Déconstruire les clichés sur la profession
De ces témoignages, aucun ne mentionne d’altercations ou de tensions avec les patients. C’est que le dispositif, à commencer par le "fameux" divan, est bien construit et se doit d’être compris de part et d’autre de la relation. En Belgique, la responsabilité professionnelle du psychanalyste membre de la Société Belge de Psychanalyse (SBP) est engagée à tous les niveaux pour assurer la sécurité de son patient et le bon suivi du traitement. Des règles éthiques et techniques nécessaires à la bonne tenue du traitement sont aussi reprises sur le site de la SBP : secret professionnel, abstinence de contacts physiques dans la séance et en dehors, pas de relations sociales ou familiales à l’extérieur avec le patient, discrétion sur sa propre vie émotionnelle et personnelle, etc.
Pour Ali Magoudi, psychanalyste à Paris, cela est essentiel non seulement pour garantir le sentiment de confiance avec ses patients, mais également pour déconstruire les clichés sur la profession. "Lorsque je me présente en société en tant que psychanalyste, il m’arrive régulièrement de mentionner que je ne travaille que lorsque je suis payé.

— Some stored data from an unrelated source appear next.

Lemma build_info_loop_error (build_props : list string) :
  forall build_info e,
    build_info_loop build_props build_info = inl e -> e = Err.ValueError.
Proof.
  induction build_props as [|line rest IH]; intros build_info e; cbn [build_info_loop].
  - done.
  - destruct (Py.startswith "#" line || String.eqb line ""); [apply IH|].
    destruct (Py.split "=" line) as [|prop [|info [|third more]]]; try by intros [= <-].
    destruct (elem prop ["ro.system.build.date.utc"]); apply IH.
Qed.

(** X17: [extract_build_info] passes on the exception of the archive when
    [SYSTEM/build.prop] cannot be read from it, and raises
    [UnicodeDecodeError] when the bytes read are not UTF-8.  When they
    decode, it fails exactly when some line that is neither a comment nor
    empty does not split into two parts at [=], whatever property that line
    is about, and then with [ValueError].  When it succeeds, every entry is
    the build date property, and what [extract] prints for it is the very
    line of [build.prop] it came from. *)
Theorem extract_build_info_reads_the_build_date (zip_read : zip_reader)
    (zip_target : string) :
  (forall e,
      zip_read zip_target "SYSTEM/build.prop" = inl e ->
      extract_build_info zip_read zip_target = inl e)
  /\ (forall bytes,
         zip_read zip_target "SYSTEM/build.prop" = inr bytes ->
         (decodable UTF_8 bytes = false ->
          extract_build_info zip_read zip_target = inl Err.UnicodeDecodeError)
         /\ (decodable UTF_8 bytes = true ->
             (forall e, extract_build_info zip_read zip_target = inl e -> e = Err.ValueError)
             /\ (extract_build_info zip_read zip_target = inl Err.ValueError
                 <-> Exists malformed_property_line (Py.split "010" bytes))
             /\ forall build_info,
                 extract_build_info zip_read zip_target = inr build_info ->
                 Forall (fun entry => fst entry = "ro.system.build.date.utc") build_info
                 /\ extract_lines build_info
                    = map (fun entry => fst entry +:+ "=" +:+ snd entry) build_info
                 /\ Forall (fun line => line ∈ Py.split "010" bytes)
                      (extract_lines build_info))).
Proof.
  unfold extract_build_info. split.
  { intros e ->. done. }
  intros bytes ->. split; [by intros ->|]. intros ->. cbv zeta.
  destruct (build_info_loop_spec (Py.split "010" bytes) []) as [Herr Hok].
  split; [apply build_info_loop_error|]. split; [exact Herr|].
  intros build_info Hrun. apply Hok in Hrun as (new & -> & Hall). cbn [app].
  assert (extract_lines new = map (fun entry => fst entry +:+ "=" +:+ snd entry) new) as Hl.
  { clear -Hall. induction Hall as [|[prop info] rest [Hprop _] Hrest IH]; [done|].
    cbn [fst snd] in Hprop. subst prop.
    unfold extract_lines in *. cbn [flat_map map fst snd] in *.
    rewrite IH. reflexivity. }
  split; [|split; [exact Hl|]].
  - eapply Forall_impl; [exact Hall|]. by intros e [? _].
  - rewrite Hl. apply Forall_map. eapply Forall_impl; [exact Hall|]. by intros e [_ ?].
Qed.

En principe, c’est une phrase qui calme tout le monde."
Virginie Jacob Alby, psychanalyste à Dinard, commune bretonne, précise néanmoins sa position légèrement différente : "Je pense sincèrement que dans un cabinet d’analyste, nous exerçons une fonction, donc il ne s’agit pas de notre personne. Croiser des patients dans la rue, à la plage ou ailleurs ne me pose aucun problème, puisque je ne suis pas dans la fonction de l’analyste à ce moment-là. Pour ma part, je ne me sens jamais en position d’analyste dans ma vie, ou avec mes amies", précise-t-elle, "je crois sincèrement qu’en ce sens, le dispositif est très important."

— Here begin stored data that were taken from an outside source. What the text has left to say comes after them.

(** The fuel of [read_encrypted_block] is enough: every round moves [buf]
    forward by twelve bytes or more, so further rounds change nothing. *)
Lemma read_encrypted_block_loop_fuel (fuel : nat) :
  forall (r : RowReader.t) (k : nat),
    0 <= RowReader.buf r ->
    Z.of_nat (length (RowReader.mem r)) - RowReader.buf r
    < 12 * Z.of_nat fuel ->
    RowReader.read_encrypted_block_loop (fuel + k) r
    = RowReader.read_encrypted_block_loop fuel r.
Proof.
  induction fuel as [|fuel IH]; intros r k Hbuf Hm.
  - destruct k as [|k]; [reflexivity|].
    cbn [Nat.add RowReader.read_encrypted_block_loop].
    unfold load32 at 1, load, in_bounds.
    replace (RowReader.buf r + 4 <=? Z.of_nat (length (RowReader.mem r)))
      with false by (symmetry; apply Z.leb_gt; lia).
    rewrite andb_false_r. reflexivity.
  - cbn [Nat.add RowReader.read_encrypted_block_loop].
    destruct (load32 (RowReader.buf r) (RowReader.mem r)) as [e|];
      [|reflexivity]. cbn [bind].
    destruct (load32 (RowReader.buf r + 4) (RowReader.mem r)) as [n|];
      [|reflexivity]. cbn [bind].
    destruct (load (RowReader.buf r + 12) e (RowReader.mem r)) as [ct|] eqn:L;
      [|reflexivity]. cbn [bind].
    destruct (decrypt ct) as [pt|]; [|reflexivity]. cbn [bind].
    destruct (store 0 pt (RowReader.block_start r)) as [blk|]; [|reflexivity].
    cbn [bind]. destruct (0 <? n); [reflexivity|].
    apply load_inv in L. destruct L as (l1 & l2 & l3 & _).
    apply IH; cbn [RowReader.buf RowReader.mem]; lia.
Qed.

Lemma read_encrypted_block_fuel (r : RowReader.t) (k : nat) :
  0 <= RowReader.buf r ->
  RowReader.read_encrypted_block_loop (S (length (RowReader.mem r)) + k) r
  = RowReader.read_encrypted_block_loop (S (length (RowReader.mem r))) r.
Proof.
  intros Hbuf. apply read_encrypted_block_loop_fuel; [exact Hbuf|]. lia.
Qed.

(** One block with rows: the reader takes three words for the header and
    hands [decrypt] the [block_enc_size] bytes that follow them, twelve
    bytes after the start of the block. *)
Lemma read_encrypted_block_one (r : RowReader.t) (e n : Z) :
  load32 (RowReader.buf r) (RowReader.mem r) = Ok e ->
  load32 (RowReader.buf r + 4) (RowReader.mem r) = Ok n ->
  0 < n ->
  RowReader.read_encrypted_block r =
    (ct <- load (RowReader.buf r + 12) e (RowReader.mem r) ;;
     pt <- decrypt ct ;;
     blk <- store 0 pt (RowReader.block_start r) ;;
     Ok (RowReader.mk (RowReader.mem r) (RowReader.buf r + 12 + e)
           (RowReader.buf_end r) blk 0 n 0 (RowReader.verify_set r))).
Proof.
  intros He Hn Hpos. unfold RowReader.read_encrypted_block.
  cbn [RowReader.read_encrypted_block_loop].
  rewrite He, Hn. cbn [bind].
  destruct (load (RowReader.buf r + 12) e (RowReader.mem r)) as [ct|];
    [|reflexivity]. cbn [bind].
  destruct (decrypt ct) as [pt|]; [|reflexivity]. cbn [bind].
  destruct (store 0 pt (RowReader.block_start r)) as [blk|]; [|reflexivity].
  cbn [bind]. replace (0 <? n) with true by (symmetry; apply Z.ltb_lt, Hpos).
  reflexivity.
Qed.

(** On a block as [RowWriter::finish_block] emits it, these bytes are the
    [task_id] word followed by the ciphertext short of its last four
    bytes. *)
Lemma reader_misframes_writer_block (w : RowWriter.t) :
  0 <= RowWriter.buf_pos w ->
  0 <= RowWriter.block_padded_len w
       <= Z.of_nat (length (RowWriter.block_start w)) ->
  RowWriter.buf_pos w + 16 + Z.of_nat (length (RowWriter.ciphertext w))
    <= Z.of_nat (length (RowWriter.mem w)) ->
  4 <= Z.of_nat (length (RowWriter.ciphertext w)) ->
  exists w',
    RowWriter.finish_block w = Ok w' /\
    load (RowWriter.buf_pos w + 12)
      (Z.of_nat (length (RowWriter.ciphertext w))) (RowWriter.mem w')
    = Ok (U32.encode (RowWriter.self_task_id w)
            ++ firstn (length (RowWriter.ciphertext w) - 4)
                 (RowWriter.ciphertext w)).
Proof.
  intros Hpos Hpad Hroom Hct.
  destruct (finish_block_emits w Hpos Hpad Hroom) as (m & Hf & _ & Lh & Lc).
  eexists. split; [exact Hf|]. cbn [RowWriter.mem].
  set (p := RowWriter.buf_pos w) in *.
  set (ct := RowWriter.ciphertext w) in *.
  pose proof (load_suffix _ _ 12 _ _ Lh ltac:(lia)) as Lt.
  change (16 - 12) with 4 in Lt.
  change (skipn (Z.to_nat 12) (RowWriter.header w))
    with (U32.encode (RowWriter.self_task_id w)) in Lt.
  pose proof (load_prefix _ _ (Z.of_nat (length ct) - 4) _ _ Lc ltac:(lia))
    as Lp.
  replace (p + 16) with (p + 12 + 4) in Lp by lia.
  pose proof (load_app _ _ _ _ _ _ Lt Lp) as L.
  replace (4 + (Z.of_nat (length ct) - 4)) with (Z.of_nat (length ct)) in L
    by lia.
  rewrite L. do 3 f_equal. lia.
Qed.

Et Catherine Dhéry de plaisanter : "On peut fréquenter des analystes, ce n’est pas dangereux !"
Aider les autres à mieux vivre : un objectif commun pour ces professionnel·les
Au travers de ce documentaire qui, à l’instar d’une psychanalyse, se déroule lentement et nous en révèle un petit peu plus tout au long du chemin, Jonathan Hayoun lève le voile sur cette profession, l’une des nombreuses mises en avant dans le cadre du festival Images mentales.
Pour compléter cette projection, prévue à la Vénerie le mercredi 12 février à 14h, Olivier Renard, psychologue et membre de l’ASBL psymages, recevra le réalisateur Jonathan Hayoun en compagnie de deux confrères, Muriel Rozenberg et Tanguy de Foy, afin d’échanger plus amplement sur le film.

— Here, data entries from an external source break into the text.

(** * VPC Route Cost Dashboard: the dataset filter and summariser

    A shallow embedding of [main] of [streamlit_app.py] and the properties
    of its filtering, option derivation, summary and grouped aggregation.

    Modelling conventions.
    - A data frame is the list of its rows in index order; a column is the
      list obtained by projecting one field.
    - A cell of the sheet is either blank (pandas NaN), [None], or holds a
      value: a string in the four categorical columns, a machine number in
      the numeric ones.  [Series.count()] counts the cells that are not
      blank, [groupby] drops the rows whose key has a blank cell, and a
      blank cell equals no string.
    - Python [str] values are their UTF-8 byte strings; byte-wise comparison
      of UTF-8 coincides with Python's code-point comparison.
    - Numbers are machine numbers (int64 or float64 according to the column)
      and the numeric operations are those of the library, rounding and
      wrapping as they do: they are the fields of the class [Arith], about
      which nothing is assumed.  Exact rational arithmetic is one instance,
      [exact_arith]; it returns what pandas returns on inputs where no
      operation rounds or overflows.
    - The sheet has the nine columns the program names; looking up a column
      that is missing raises [KeyError], which is outside this model. *)

From Stdlib Require Import QArith Qcanon.
From stdpp Require Import base decidable list strings sorting.

Set Warnings "-clear-no-such-hyp".

Local Open Scope string_scope.
Local Open Scope list_scope.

Parmi les autres projections de ce riche programme à découvrir, le documentaire Rien à guérir mettant en lumière les "thérapies de conversion" en Belgique, au travers de témoignages de victimes de ces pratiques et d’acteur·ices de terrain. Côté fiction, l’actrice belge Mara Taquin enfile le costume d’une infirmière stagiaire au centre hospitalier Titeca dans Au bord du monde, un récit de vie racontant avec tendresse le difficile quotidien du personnel soignant de cet hôpital psychiatrique schaerbeekois.